Beaucoup de foyers sacrifiaient à cet investissement ruineux afin d’assurer, à moindre coût, les travaux de couture nécessaires à la famille. Car à l’époque, on ne courait pas les magasins, ni les soldes ; Madame faisait ses robes, ses rideaux, ravaudait, raccommodait, pendant que Monsieur fumait sa pipe en lisant le journal dans son fauteuil… Autres temps.

    D’autres fleurons de l’ingénierie ménagère faisaient la fierté de Manufrance et de son catalogue, comme par exemple :

Le buffet-glacière de ménage, 98 kg, tout en métal et qu’il fallait remplir de glace (qu’on achetait au glacier du coin).

L’aspirateur de poussières, présenté sur la même page que le classique plumeau, et fourni en deux voltages au choix : 110 ou 220.
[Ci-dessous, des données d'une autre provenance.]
(* ===== verification/VmMath.v ===== *)
(** * Integer helpers of the virtual machine

    [src/common/math] ([big.go], [integer.go]), the padding functions of
    [src/common/bytes.go] and [src/core/vm/common.go].  A [*big.Int] is an
    integer; the functions that overwrite an argument return its new value
    where a caller uses it.  [big.Int.Bits] is the list of 64-bit words of the
    magnitude, least significant first. *)
From S2P Require Import Prelude Rlp Types.

Definition tt255 : Z := 2 ^ 255.
Definition tt256 : Z := 2 ^ 256.
Definition tt256m1 : Z := tt256 - 1.
Definition MaxUint64 : Z := 2 ^ 64 - 1.
Definition wordBits : Z := 64.
Definition wordBytes : nat := 8.

(** ** math/big *)

Definition BitLen (x : Z) : Z := if x =? 0 then 0 else Z.log2 (Z.abs x) + 1.

Fixpoint words_of (n : nat) (x : Z) : list Z :=
  match n with
  | O => []
  | S n' => x mod 2 ^ 64 :: words_of n' (x / 2 ^ 64)
  end.

Definition big_Bits (x : Z) : list Z := words_of (Z.to_nat ((BitLen x + 63) / 64)) (Z.abs x).

Definition big_Int64 (x : Z) : Z := i64 x.

(** ** common/math *)

Definition BigMax (x y : Z) : Z := if x <? y then y else x.
Definition BigMin (x y : Z) : Z := if y <? x then y else x.

Definition U256 (x : Z) : Z := Z.land x tt256m1.
Definition S256 (x : Z) : Z := if x <? tt255 then x else x - tt256.

Fixpoint exp_bits (n : nat) (word result base : Z) : Z * Z :=
  match n with
  | O => (result, base)
  | S n' =>
      let result := if Z.land word 1 =? 1 then U256 (result * base) else result in
      exp_bits n' (Z.shiftr word 1) result (U256 (base * base))
  end.

Fixpoint exp_words (ws : list Z) (result base : Z) : Z :=
  match ws with
  | [] => result
  | w :: ws' => let '(result, base) := exp_bits (Z.to_nat wordBits) w result base in exp_words ws' result base
  end.

Definition Exp (base exponent : Z) : Z := exp_words (big_Bits exponent) 1 base.

Definition bigEndianByteAt (bigint : Z) (n : nat) : Z :=
  match big_Bits bigint !! (n / wordBytes)%nat with
  | None => 0
  | Some word => u8 (Z.shiftr word (8 * Z.of_nat (n mod wordBytes)))
  end.

Definition Byte_at (bigint : Z) (padlength n : nat) : Z :=
  if (padlength <=? n)%nat then 0 else bigEndianByteAt bigint (padlength - 1 - n).

(** [ReadBits] into a buffer whose [i] last places are still to be written. *)
Fixpoint read_word (j i : nat) (d : Z) (buf : list Z) : nat * list Z :=
  match j, i with
  | S j', S i' => read_word j' i' (Z.shiftr d 8) (<[i' := u8 d]> buf)
  | _, _ => (i, buf)
  end.

Fixpoint read_words (ws : list Z) (i : nat) (buf : list Z) : list Z :=
  match ws with
  | [] => buf
  | d :: ws' => let '(i, buf) := read_word wordBytes i d buf in read_words ws' i buf
  end.

Definition ReadBits (bigint : Z) (buf : list Z) : list Z := read_words (big_Bits bigint) (length buf) buf.

Definition PaddedBigBytes (bigint : Z) (n : nat) : list Z :=
  if Z.of_nat n <=? BitLen bigint / 8 then min_bytes bigint else ReadBits bigint (replicate n 0).

Definition SafeSub (x y : Z) : Z * bool := (u64 (x - y), x <? y).
Definition SafeAdd (x y : Z) : Z * bool := (u64 (x + y), MaxUint64 - x <? y).
Definition SafeMul (x y : Z) : Z * bool :=
  if (x =? 0) || (y =? 0) then (0, false) else (u64 (x * y), MaxUint64 / x <? y).

(** ** common/bytes.go *)

Definition RightPadBytes (slice : list Z) (l : Z) : list Z :=
  if l <=? Z.of_nat (length slice) then slice else slice ++ replicate (Z.to_nat l - length slice) 0.

Definition LeftPadBytes (slice : list Z) (l : Z) : list Z :=
  if l <=? Z.of_nat (length slice) then slice else replicate (Z.to_nat l - length slice) 0 ++ slice.

(** ** core/vm/common.go *)

Definition calcMemSize (off l : Z) : Z := if l =? 0 then 0 else off + l.

(** [data[a:b]] with 64-bit bounds. *)
Definition slice64 (data : list Z) (a b : Z) : option (list Z) := slice data (Z.to_nat a) (Z.to_nat b).

Definition getData (data : list Z) (start size : Z) : option (list Z) :=
  let len := Z.of_nat (length data) in
  let start := if len <? start then len else start in
  let stop := u64 (start + size) in
  let stop := if len <? stop then len else stop in
  s ← slice64 data start stop;
  Some (RightPadBytes s (i64 size)).

Definition getDataBig (data : list Z) (start size : Z) : option (list Z) :=
  let dlen := Z.of_nat (length data) in
  let s := BigMin start dlen in
  let e := BigMin (s + size) dlen in
  d ← slice64 data (big_Uint64 s) (big_Uint64 e);
  Some (RightPadBytes d (i64 (big_Uint64 size))).

Definition bigUint64 (v : Z) : Z * bool := (big_Uint64 v, 64 <? BitLen v).

Definition toWordSize (size : Z) : Z :=
  if MaxUint64 - 31 <? size then MaxUint64 / 32 + 1 else (size + 31) / 32.

Definition allZero (b : list Z) : bool := forallb (fun x => x =? 0) b.

(** ** Words *)

Definition word (x : Z) : Prop := 0 <= x < tt256.

Lemma word_lit x : (0 <=? x) && (x <? tt256) = true -> word x.
Proof. rewrite andb_true_iff, Z.leb_le, Z.ltb_lt. done. Qed.

Lemma U256_mod x : U256 x = x mod 2 ^ 256.
Proof. unfold U256, tt256m1, tt256. rewrite <-Z.land_ones by lia. by rewrite Z.ones_equiv, Z.sub_1_r. Qed.

Lemma U256_word x : word (U256 x).
Proof. rewrite U256_mod. unfold word, tt256. apply Z.mod_pos_bound. lia. Qed.

Lemma U256_small x : word x -> U256 x = x.
Proof. intros Hx. rewrite U256_mod. by apply Z.mod_small. Qed.

Lemma word_land x y : word x -> word y -> word (Z.land x y).
Proof. apply (land_uint 256). lia. Qed.
Lemma word_lor x y : word x -> word y -> word (Z.lor x y).
Proof. apply (lor_uint 256). lia. Qed.
Lemma word_lxor x y : word x -> word y -> word (Z.lxor x y).
Proof. apply (lxor_uint 256). lia. Qed.

Lemma u64_small x : 0 <= x < 2 ^ 64 -> u64 x = x.
Proof. intros. unfold u64. by apply Z.mod_small. Qed.
Lemma i64_id x : 0 <= x < 2 ^ 63 -> i64 x = x.
Proof. intros. unfold i64. rewrite Z.mod_small by lia. lia. Qed.
Lemma big_Uint64_small x : 0 <= x < 2 ^ 64 -> big_Uint64 x = x.
Proof. intros. unfold big_Uint64. rewrite Z.abs_eq by lia. by apply u64_small. Qed.
Lemma u64_word x : word (u64 x).
Proof. unfold word, u64, tt256. pose proof (Z.mod_pos_bound x (2 ^ 64)). lia. Qed.
Lemma big_Uint64_range x : 0 <= big_Uint64 x < 2 ^ 64.
Proof. apply Z.mod_pos_bound. lia. Qed.

Lemma be_get_word b : bytes b -> (length b <= 32)%nat -> word (be_get b).
Proof.
  intros Hb Hl. pose proof (be_get_bound b Hb). split; [lia|]. unfold tt256.
  change (2 ^ 256) with (256 ^ 32). apply Z.lt_le_trans with (256 ^ Z.of_nat (length b)); [lia|].
  apply Z.pow_le_mono_r; lia.
Qed.

(** ** Lengths in bits *)

Lemma BitLen_le x k : 0 <= x -> 0 <= k -> BitLen x <= k <-> x < 2 ^ k.
Proof.
  intros Hx Hk. unfold BitLen. rewrite Z.abs_eq by lia. destruct (Z.eqb_spec x 0) as [->|Hne].
  - split; [|lia]. intros _. apply Z.pow_pos_nonneg; lia.
  - pose proof (Z.log2_lt_pow2 x k ltac:(lia)). lia.
Qed.

Lemma BitLen_nonneg x : 0 <= BitLen x.
Proof. unfold BitLen. case_match; [lia|]. pose proof (Z.log2_nonneg (Z.abs x)). lia. Qed.

Lemma bigUint64_spec v : 0 <= v -> bigUint64 v = (big_Uint64 v, 2 ^ 64 <=? v).
Proof.
  intros Hv. unfold bigUint64. f_equal. pose proof (BitLen_le v 64 Hv ltac:(lia)).
  destruct (Z.ltb_spec 64 (BitLen v)), (Z.leb_spec (2 ^ 64) v); lia.
Qed.

(** ** Checked arithmetic *)

Lemma SafeAdd_spec x y : 0 <= x < 2 ^ 64 -> 0 <= y < 2 ^ 64 ->
  SafeAdd x y = (u64 (x + y), 2 ^ 64 <=? x + y).
Proof.
  intros Hx Hy. unfold SafeAdd, MaxUint64. f_equal.
  destruct (Z.ltb_spec (2 ^ 64 - 1 - x) y), (Z.leb_spec (2 ^ 64) (x + y)); lia.
Qed.

Lemma SafeMul_spec x y : 0 <= x < 2 ^ 64 -> 0 <= y < 2 ^ 64 ->
  SafeMul x y = (u64 (x * y), 2 ^ 64 <=? x * y).
Proof.
  intros Hx Hy. unfold SafeMul, MaxUint64. destruct (Z.eqb_spec x 0) as [->|Hx0]; [done|].
  destruct (Z.eqb_spec y 0) as [->|Hy0]; [by rewrite Z.mul_0_r|]. simpl orb. cbv iota. f_equal.
  pose proof (Z.div_lt_upper_bound (2 ^ 64 - 1) x y ltac:(lia)) as H1.
  pose proof (Z.div_le_lower_bound (2 ^ 64 - 1) x y ltac:(lia)) as H2.
  destruct (Z.ltb_spec ((2 ^ 64 - 1) / x) y), (Z.leb_spec (2 ^ 64) (x * y)); lia.
Qed.

Lemma toWordSize_spec size : 0 <= size < 2 ^ 64 ->
  0 <= toWordSize size <= 2 ^ 59 /\ size <= 32 * toWordSize size /\ 32 * toWordSize size < size + 32.
Proof.
  intros Hs. unfold toWordSize, MaxUint64. destruct (Z.ltb_spec (2 ^ 64 - 1 - 31) size).
  - change ((2 ^ 64 - 1) / 32 + 1) with (2 ^ 59). lia.
  - pose proof (Z.div_mod (size + 31) 32 ltac:(lia)). pose proof (Z.mod_pos_bound (size + 31) 32 ltac:(lia)). lia.
Qed.

(** ** Exponentiation *)

Lemma exp_bits_spec n w r b :
  0 <= w -> 0 <= r < 2 ^ 256 ->
  exists b', exp_bits n w r b = ((r * b ^ (w mod 2 ^ Z.of_nat n)) mod 2 ^ 256, b') /\
    b' mod 2 ^ 256 = b ^ (2 ^ Z.of_nat n) mod 2 ^ 256.
Proof.
  revert w r b. induction n as [|n IH]; intros w r b Hw Hr.
  - simpl. exists b. change (2 ^ 0) with 1. rewrite Z.mod_1_r, !Z.pow_0_r, Z.pow_1_r, Z.mul_1_r.
    by rewrite (Z.mod_small r) by done.
  - cbn [exp_bits]. set (r' := if _ : bool then _ else r).
    assert (r' = (r * b ^ (w mod 2)) mod 2 ^ 256) as Hr'.
    { subst r'. change 1 with (Z.ones 1) at 1. rewrite Z.land_ones by lia. change (2 ^ 1) with 2.
      pose proof (Z.mod_pos_bound w 2 ltac:(lia)). destruct (Z.eqb_spec (w mod 2) 1) as [->|].
      - by rewrite U256_mod, Z.pow_1_r.
      - replace (w mod 2) with 0 by lia. by rewrite Z.pow_0_r, Z.mul_1_r, Z.mod_small. }
    destruct (IH (Z.shiftr w 1) r' (U256 (b * b))) as (b' & -> & Hb').
    { by apply Z.shiftr_nonneg. } { rewrite Hr'. apply Z.mod_pos_bound. lia. }
    exists b'. rewrite Z.shiftr_div_pow2 by lia. change (2 ^ 1) with 2.
    assert (2 ^ Z.of_nat (S n) = 2 * 2 ^ Z.of_nat n) as E2 by (rewrite Nat2Z.inj_succ, Z.pow_succ_r; lia).
    assert (0 < 2 ^ Z.of_nat n) as Hp by (apply Z.pow_pos_nonneg; lia).
    split.
    + f_equal. rewrite Hr', U256_mod, Z.mul_mod_idemp_l by lia.
      rewrite <-(Z.mul_mod_idemp_r _ (((b * b) mod 2 ^ 256) ^ _)) by lia. rewrite Z.mod_pow_l.
      rewrite Z.mul_mod_idemp_r by lia. f_equal. rewrite <-Z.mul_assoc. f_equal.
      rewrite <-Z.pow_2_r, <-Z.pow_mul_r by (try apply Z.mod_pos_bound; lia).
      rewrite <-Z.pow_add_r by (pose proof (Z.mod_pos_bound w 2); pose proof (Z.mod_pos_bound (w / 2) (2 ^ Z.of_nat n)); lia).
      f_equal. rewrite E2, Z.rem_mul_r by lia. lia.
    + rewrite Hb', U256_mod, Z.mod_pow_l. rewrite E2, Z.pow_mul_r by lia. by rewrite Z.pow_2_r.
Qed.

Lemma words_of_word n x : Forall (fun w => 0 <= w < 2 ^ 64) (words_of n x).
Proof.
  revert x. induction n as [|n IH]; intros x; constructor; [|apply IH]. apply Z.mod_pos_bound. lia.
Qed.

Lemma exp_words_spec n x r b :
  0 <= x < 2 ^ (64 * Z.of_nat n) -> 0 <= r < 2 ^ 256 ->
  exp_words (words_of n x) r b = (r * b ^ x) mod 2 ^ 256.
Proof.
  revert x r b. induction n as [|n IH]; intros x r b Hx Hr.
  - replace x with 0 by (change (2 ^ (64 * Z.of_nat 0)) with 1 in Hx; lia). simpl.
    by rewrite Z.mul_1_r, Z.mod_small.
  - cbn [words_of exp_words]. pose proof (Z.mod_pos_bound x (2 ^ 64) ltac:(lia)) as Hm.
    assert (0 <= x / 2 ^ 64) as Hq by (apply Z.div_pos; lia).
    assert (x / 2 ^ 64 < 2 ^ (64 * Z.of_nat n)) as Hq'.
    { apply Z.div_lt_upper_bound; [lia|]. rewrite <-Z.pow_add_r by lia.
      replace (64 + 64 * Z.of_nat n) with (64 * Z.of_nat (S n)) by lia. lia. }
    assert (x mod 2 ^ 64 + 2 ^ 64 * (x / 2 ^ 64) = x) as Hx' by (pose proof (Z.div_mod x (2 ^ 64)); lia).
    pose proof (exp_bits_spec (Z.to_nat wordBits) (x mod 2 ^ 64) r b ltac:(lia) Hr) as (b' & -> & Hb').
    change (Z.of_nat (Z.to_nat wordBits)) with 64 in *. rewrite (Z.mod_mod x (2 ^ 64)) by done.
    rewrite IH by (done || by apply Z.mod_pos_bound).
    rewrite Z.mul_mod_idemp_l by done. rewrite <-Z.mul_mod_idemp_r, <-(Z.mod_pow_l b'), Hb', Z.mod_pow_l by done.
    rewrite Z.mul_mod_idemp_r by done. f_equal. rewrite <-Z.mul_assoc. f_equal.
    rewrite <-Z.pow_mul_r, <-Z.pow_add_r, Hx' by (try apply Z.mul_nonneg_nonneg; done || apply Hm). done.
Qed.

Lemma big_Bits_bound x : 0 <= x -> x < 2 ^ (64 * Z.of_nat (Z.to_nat ((BitLen x + 63) / 64))).
Proof.
  intros Hx. pose proof (BitLen_nonneg x) as Hn.
  assert (0 <= (BitLen x + 63) / 64) as Hd by (apply Z.div_pos; lia). rewrite Z2Nat.id by done.
  apply BitLen_le; [done|lia|]. pose proof (Z.div_mod (BitLen x + 63) 64 ltac:(lia)).
  pose proof (Z.mod_pos_bound (BitLen x + 63) 64 ltac:(lia)). lia.
Qed.

(** Exponentiation by squaring is exponentiation modulo 2^256. *)
Lemma Exp_spec base exponent : 0 <= exponent -> Exp base exponent = base ^ exponent mod 2 ^ 256.
Proof.
  intros He. unfold Exp, big_Bits. rewrite Z.abs_eq by done. rewrite exp_words_spec; [by rewrite Z.mul_1_l| |lia].
  split; [done|by apply big_Bits_bound].
Qed.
A bien y regarder, il ne diffère pas énormément de son équivalent moderne.
 

Et enfin, la machine à laver… si, si ! L’objet était rare et plutôt rustique. D’abord, il fallait chauffer l’appareil avec un rampe à gaz (à acheter séparément), puis tourner la manivelle pour brasser le linge : 18 chemises dans 12 litres d’eau, comme dit la notice. Là, depuis, on a fait quelques progrès…

Maintenant que le linge est lavé, repassé, les enfants habillés de frais vont pouvoir se salir en s’adonnant à leurs jeux préférés.

Les jouets des années trente sont, toutes proportions gardées, les mêmes que les nôtres, je veux dire les mêmes que ceux d’aujourd’hui, car nous avons passé le temps de jouer, bien sûr, à moins que…

Cerfs-volants, patinettes, autos à pédales, trains à ressorts et trains électriques (450 Fr de l’époque, quand on sait qu’un journal quotidien coûte alors 0,25 Fr), sans oublier les jouets de plein air et les jeux de société (dont l’indémodable Jeu de l’Oie). Jetons un regard émerveillé sur les petits moteurs à vapeur destinés à animer les montages « Meccano ».

Chefs d’œuvre de miniaturisation, ils comportaient une véritable chaudière qu’il fallait chauffer à l’aide d’une petite lampe à alcool. La vapeur actionnait alors un piston qui faisait tourner un volant, lequel pouvait être relié, grâce à une courroie, à toutes les constructions mécaniques mobiles que l’on voulait bien imaginer, ou à des machines-outils miniatures pour enfants (perceuse, tour, meule, scie…) et même à une dynamo pour allumer une minuscule lampe électrique ! L’ère industrielle à portée des bambins. Et cette formidable machine avait un sifflet, par lequel on pouvait bruyamment faire évacuer la vapeur…

 

Autres jouets très en vogue à l’époque : les appareils de projection et autres petits cinémas d’appartement. Ainsi, en page 236 du catalogue, nous retrouvons le fameux « Pathéorama » ou lanterne magique de poche, auquel nous avions consacré un précédent numéro (voir n° 107 de juin 2010 : « Pathéorama, le cinéma de grand’papa »)

Comme quoi le monde est petit ! Mais il semble infini et s’offrir tout entier aux curieux quand on plonge dans la lecture de ce catalogue. Comme veut le démontrer ce survol rapide, on y trouve de tout, depuis les casques coloniaux, les water-closet, les accordéons, violons, trompettes de cavalerie jusqu’aux carillons Westminster, aux charrues pour petites exploitations agricoles, aux machines à écrire et même… aux troncs d’église !

Il n’est donc pas étonnant que ces ouvrages soient souvent utilisés de nos jours par les metteurs en scène et les décorateurs de théâtre ou de cinéma afin de rendre au plus juste l’ambiance d’une époque. Car feuilleter le Catalogue de Manufrance, témoignage émouvant et naïf des années passées, c’est remonter le temps, mieux comprendre la vie de ceux qui nous ont précédés et, peut-être, nous amener à porter un regard différent sur la nôtre.


Merci à mon Papa à qui appartient ce beau catalogue, et qui a bien connu l’époque évoquée ici.